**WHAT IS REQUIRED:** Throughout the entries below, report every line where "PSend" is found.

**AVAILABLE DATA:**

Record feed : Type := {
  fd_arrived : list change;            (* all changes so far *)
  fd_unread : list change;             (* those the cursor still has *)
  fd_end : option (option string);     (* the cursor has ended, with its error *)
  fd_made : list (change * string);    (* changes read, with the time of reading *)
  fd_producer : producer;
  fd_chan : list ChangefeedEvent;
  fd_handler : bool;                   (* handleChangefeed still runs *)
  fd_inputs : list feed_input          (* what it has received *)
}.

Definition subscribed : feed :=
  {| fd_arrived := []; fd_unread := []; fd_end := None; fd_made := []; fd_producer := PNext;
     fd_chan := []; fd_handler := true; fd_inputs := [] |}.

Inductive feed_ev : Type :=
  | DbChange (c : change)
  | DbEnd (err : option string)
  | CursorNext (ts : string)     (* cur.Next, with the time of the event *)
  | ChanSend                     (* the select takes the send, or the last send goes through *)
  | SendDone                     (* the select takes ctx.Done *)
  | HandlerRecv                  (* the handler takes an event or the end of the channel *)
  | HandlerTick
  | HandlerQuit.                 (* the client left, or a write failed *)

Section steps.
Variable table : string.

Definition error_event (e ts : string) : ChangefeedEvent :=
  {| cf_Type := "error"; cf_TableID := table; cf_RowID := ""; cf_Before := None; cf_After := None;
     cf_Cursor := ""; cf_TS := ts; cf_Pending := 0; cf_Snapshot := false; cf_Error := e |}.

Definition produce (s : feed) (unread : list change) (made : list (change * string)) (p : producer)
    (ch : list ChangefeedEvent) : feed :=
  {| fd_arrived := fd_arrived s; fd_unread := unread; fd_end := fd_end s; fd_made := made;
     fd_producer := p; fd_chan := ch; fd_handler := fd_handler s; fd_inputs := fd_inputs s |}.

Definition handle (s : feed) (ch : list ChangefeedEvent) (running : bool) (ins : list feed_input) : feed :=
  {| fd_arrived := fd_arrived s; fd_unread := fd_unread s; fd_end := fd_end s; fd_made := fd_made s;
     fd_producer := fd_producer s; fd_chan := ch; fd_handler := running; fd_inputs := ins |}.

Definition has_room (s : feed) : bool := (length (fd_chan s) <? feed_cap)%nat.

(** The context of the request ends with the handler. *)
Definition feed_do (e : feed_ev) (s : feed) : option feed :=
  match e with
  | DbChange c =>
      match fd_end s with
      | None => Some {| fd_arrived := fd_arrived s ++ [c]; fd_unread := fd_unread s ++ [c];
                        fd_end := None; fd_made := fd_made s; fd_producer := fd_producer s;
                        fd_chan := fd_chan s; fd_handler := fd_handler s; fd_inputs := fd_inputs s |}
      | Some _ => None
      end
  | DbEnd err =>
      match fd_end s with
      | None => Some {| fd_arrived := fd_arrived s; fd_unread := fd_unread s; fd_end := Some err;
                        fd_made := fd_made s; fd_producer := fd_producer s; fd_chan := fd_chan s;
                        fd_handler := fd_handler s; fd_inputs := fd_inputs s |}
      | Some _ => None
      end
  | CursorNext ts =>
      match fd_producer s, fd_unread s, fd_end s with
      | PNext, c :: r, _ =>
          Some (produce s r (fd_made s ++ [(c, ts)]) (PSend (change_event ts table c.1 c.2)) (fd_chan s))
      | PNext, [], Some None => Some (produce s [] (fd_made s) PGone (fd_chan s))
      | PNext, [], Some (Some e) =>
          Some (produce s [] (fd_made s) (PLast (error_event e ts)) (fd_chan s))
      | _, _, _ => None
      end
  | ChanSend =>
      match fd_producer s with
      | PSend ev => if has_room s
                    then Some (produce s (fd_unread s) (fd_made s) PNext (fd_chan s ++ [ev])) else None
      | PLast ev => if has_room s
                    then Some (produce s (fd_unread s) (fd_made s) PGone (fd_chan s ++ [ev])) else None
      | _ => None
      end
  | SendDone =>
      match fd_producer s with
      | PSend ev => if fd_handler s then None
                    else Some (produce s (fd_unread s) (fd_made s) PGone (fd_chan s))
      | _ => None
      end
  | HandlerRecv =>
      if fd_handler s then
        match fd_chan s, fd_producer s with
        | ev :: r, _ => Some (handle s r true (fd_inputs s ++ [FeedEvent ev]))
        | [], PGone => Some (handle s [] false (fd_inputs s))
        | [], _ => None
        end
      else None
  | HandlerTick =>
      if fd_handler s then Some (handle s (fd_chan s) true (fd_inputs s ++ [Heartbeat])) else None
  | HandlerQuit =>
      if fd_handler s then Some (handle s (fd_chan s) false (fd_inputs s)) else None
  end.

Definition feed_reachable (s : feed) : Prop :=
  rtc (λ x y, ∃ e, feed_do e x = Some y) subscribed s.

(** ** Order and losslessness *)

Definition received (ins : list feed_input) : list ChangefeedEvent :=
  omap (λ i, match i with FeedEvent ev => Some ev | Heartbeat => None end) ins.

Definition events_of (made : list (change * string)) : list ChangefeedEvent :=
  (λ x, change_event x.2 table x.1.1 x.1.2) <$> made.

Definition sending (s : feed) : list ChangefeedEvent :=
  match fd_producer s with PSend ev => [ev] | _ => [] end.

(** At the end of the feed an error event may follow. *)
Definition is_last (l : list ChangefeedEvent) : Prop :=
  l = [] ∨ ∃ e ts, l = [error_event e ts].

Record feed_inv (s : feed) : Prop := {
  fi_cap : (length (fd_chan s) <= feed_cap)%nat;
  fi_read : fd_arrived s = (fd_made s).*1 ++ fd_unread s;
  (* while the goroutine runs nothing is lost *)
  fi_all : fd_producer s ≠ PGone →
    received (fd_inputs s) ++ fd_chan s ++ sending s = events_of (fd_made s);
  (* after its end only the event it was sending can be *)
  fi_end : fd_producer s = PGone → ∃ sent lost tail,
    received (fd_inputs s) ++ fd_chan s = sent ++ tail ∧ events_of (fd_made s) = sent ++ lost
    ∧ is_last tail ∧ (length lost <= 1)%nat ∧ (lost ≠ [] → tail = [] ∧ fd_handler s = false)
    ∧ (fd_handler s = true → fd_unread s = [] ∧ is_Some (fd_end s));
  fi_last ev : fd_producer s = PLast ev →
    fd_unread s = [] ∧ is_Some (fd_end s) ∧ is_last [ev]
}.

Lemma events_of_app a b : events_of (a ++ b) = events_of a ++ events_of b.
Proof. apply fmap_app. Qed.

Lemma received_app a b : received (a ++ b) = received a ++ received b.
Proof. apply omap_app. Qed.

Lemma feed_inv_init : feed_inv subscribed.
Proof. split; try done. simpl. unfold feed_cap. lia. Qed.

(** What the producer does. *)
Lemma feed_inv_next s ts s' : feed_do (CursorNext ts) s = Some s' → feed_inv s → feed_inv s'.
Proof.
  intros He [Hcap Hread Hall Hend Hlast]. simpl in He.
  destruct (fd_producer s) eqn:Ep; try done. specialize (Hall ltac:(done)).
  unfold sending in Hall. rewrite Ep app_nil_r in Hall.
  destruct (fd_unread s) as [|c r] eqn:Eu; [destruct (fd_end s) as [[e|]|] eqn:Ee; [| |done]|];
    simplify_eq.
  - split; simpl; try done; [by rewrite app_nil_r|].
    intros ev [= <-]. split_and!; [done|by rewrite Ee|]. right. eauto.
  - split; simpl; try done. intros _.
    exists (events_of (fd_made s)), [], []. rewrite !app_nil_r. split_and!; try done; [by left|].
    simpl. lia.
  - split; simpl; try done.
    + by rewrite fmap_app -app_assoc Hread.
    + intros _. rewrite app_assoc Hall events_of_app. done.
Qed.

Lemma feed_inv_send s s' : feed_do ChanSend s = Some s' → feed_inv s → feed_inv s'.
Proof.
  intros He [Hcap Hread Hall Hend Hlast]. simpl in He.
  assert (has_room s = true → (length (fd_chan s) < feed_cap)%nat) as Hroom by apply Nat.ltb_lt.
  destruct (fd_producer s) as [|ev|ev|] eqn:Ep; try done; destruct (has_room s); [|done| |done];
    specialize (Hroom eq_refl); specialize (Hall ltac:(done)); unfold sending in Hall;
    rewrite Ep in Hall; simplify_eq; split; simpl; try done; try (rewrite length_app /=; lia).
  - intros _. by rewrite app_nil_r.
  - intros _. destruct (Hlast ev eq_refl) as (Hu & Hen & Hl). rewrite app_nil_r in Hall.
    exists (events_of (fd_made s)), [], [ev]. rewrite app_nil_r app_assoc Hall.
    split_and!; try done. simpl; lia.
Qed.

Lemma feed_inv_done s s' : feed_do SendDone s = Some s' → feed_inv s → feed_inv s'.
Proof.
  intros He [Hcap Hread Hall Hend Hlast]. simpl in He.
  destruct (fd_producer s) as [|ev|ev|] eqn:Ep; try done. destruct (fd_handler s) eqn:Eh; [done|].
  specialize (Hall ltac:(done)). unfold sending in Hall. rewrite Ep in Hall. simplify_eq.
  split; simpl; try done. intros _.
  exists (received (fd_inputs s) ++ fd_chan s), [ev], []. rewrite app_nil_r -app_assoc Hall.
  split_and!; try done; [by left|by rewrite Eh].
Qed.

**RESULT FOR THIS EXERCISE:**
          Some (produce s r (fd_made s ++ [(c, ts)]) (PSend (change_event ts table c.1 c.2)) (fd_chan s))
      | PSend ev => if has_room s
      | PSend ev => if fd_handler s then None
  match fd_producer s with PSend ev => [ev] | _ => [] end.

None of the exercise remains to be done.